Lemma extends_push r k s :
  isRecentDuplicate (run_keys r) k = false -> P k s ->
  extends P now r (push k s (markSignalSeen now k r)).
Proof.
  intros Hk HP. apply bool_decide_eq_false_1 in Hk.
  exists [(k, s)]. simpl. repeat split.
  - set_solver.
  - apply NoDup_singleton.
  - intros k' [<-|[]]. done.
  - by repeat constructor.
Qed.

Lemma extends_trans r1 r2 r3 :
  extends P now r1 r2 -> extends P now r2 r3 -> extends P now r1 r3.
Proof.
  intros (n1 & S1 & K1 & T1 & D1 & F1 & P1) (n2 & S2 & K2 & T2 & D2 & F2 & P2).
  exists (n1 ++ n2). rewrite !map_app. repeat split.
  - by rewrite S2, S1, app_assoc.
  - rewrite K2, K1, list_to_set_app_L. set_solver.
  - by rewrite T2, T1, app_assoc.
  - apply NoDup_app. split; [done|]. split; [|done].
    intros k Hk1 Hk2. rewrite list_elem_of_In in Hk1, Hk2.
    apply (F2 k Hk2). rewrite K1, elem_of_union, elem_of_list_to_set, list_elem_of_In.
    by right.
  - intros k Hk. apply in_app_iff in Hk as [Hk|Hk]; [by apply F1|].
    specialize (F2 k Hk). rewrite K1 in F2. set_solver.
  - by apply Forall_app.
Qed.

Lemma extends_fold {A} (step : Run -> A -> Run) (l : list A) :
  (forall r a, In a l -> extends P now r (step r a)) ->
  forall r, extends P now r (fold_left step l r).
Proof.
  induction l as [|a l IH]; intros Hstep r; simpl.
  - apply extends_refl.
  - eapply extends_trans; [apply Hstep; by left | apply IH].
    intros r' a' Ha'. apply Hstep. by right.
Qed.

....................

Goal of the exercise: Each record must be output exactly, with none omitted.

Response below:
Lemma extends_push r k s :
  isRecentDuplicate (run_keys r) k = false -> P k s ->
  extends P now r (push k s (markSignalSeen now k r)).
Proof.
  intros Hk HP. apply bool_decide_eq_false_1 in Hk.
  exists [(k, s)]. simpl. repeat split.
  - set_solver.
  - apply NoDup_singleton.
  - intros k' [<-|[]]. done.
  - by repeat constructor.
Qed.

Lemma extends_trans r1 r2 r3 :
  extends P now r1 r2 -> extends P now r2 r3 -> extends P now r1 r3.
Proof.
  intros (n1 & S1 & K1 & T1 & D1 & F1 & P1) (n2 & S2 & K2 & T2 & D2 & F2 & P2).
  exists (n1 ++ n2). rewrite !map_app. repeat split.
  - by rewrite S2, S1, app_assoc.
  - rewrite K2, K1, list_to_set_app_L. set_solver.
  - by rewrite T2, T1, app_assoc.
  - apply NoDup_app. split; [done|]. split; [|done].
    intros k Hk1 Hk2. rewrite list_elem_of_In in Hk1, Hk2.
    apply (F2 k Hk2). rewrite K1, elem_of_union, elem_of_list_to_set, list_elem_of_In.
    by right.
  - intros k Hk. apply in_app_iff in Hk as [Hk|Hk]; [by apply F1|].
    specialize (F2 k Hk). rewrite K1 in F2. set_solver.
  - by apply Forall_app.
Qed.

Lemma extends_fold {A} (step : Run -> A -> Run) (l : list A) :
  (forall r a, In a l -> extends P now r (step r a)) ->
  forall r, extends P now r (fold_left step l r).
Proof.
  induction l as [|a l IH]; intros Hstep r; simpl.
  - apply extends_refl.
  - eapply extends_trans; [apply Hstep; by left | apply IH].
    intros r' a' Ha'. apply Hstep. by right.
Qed.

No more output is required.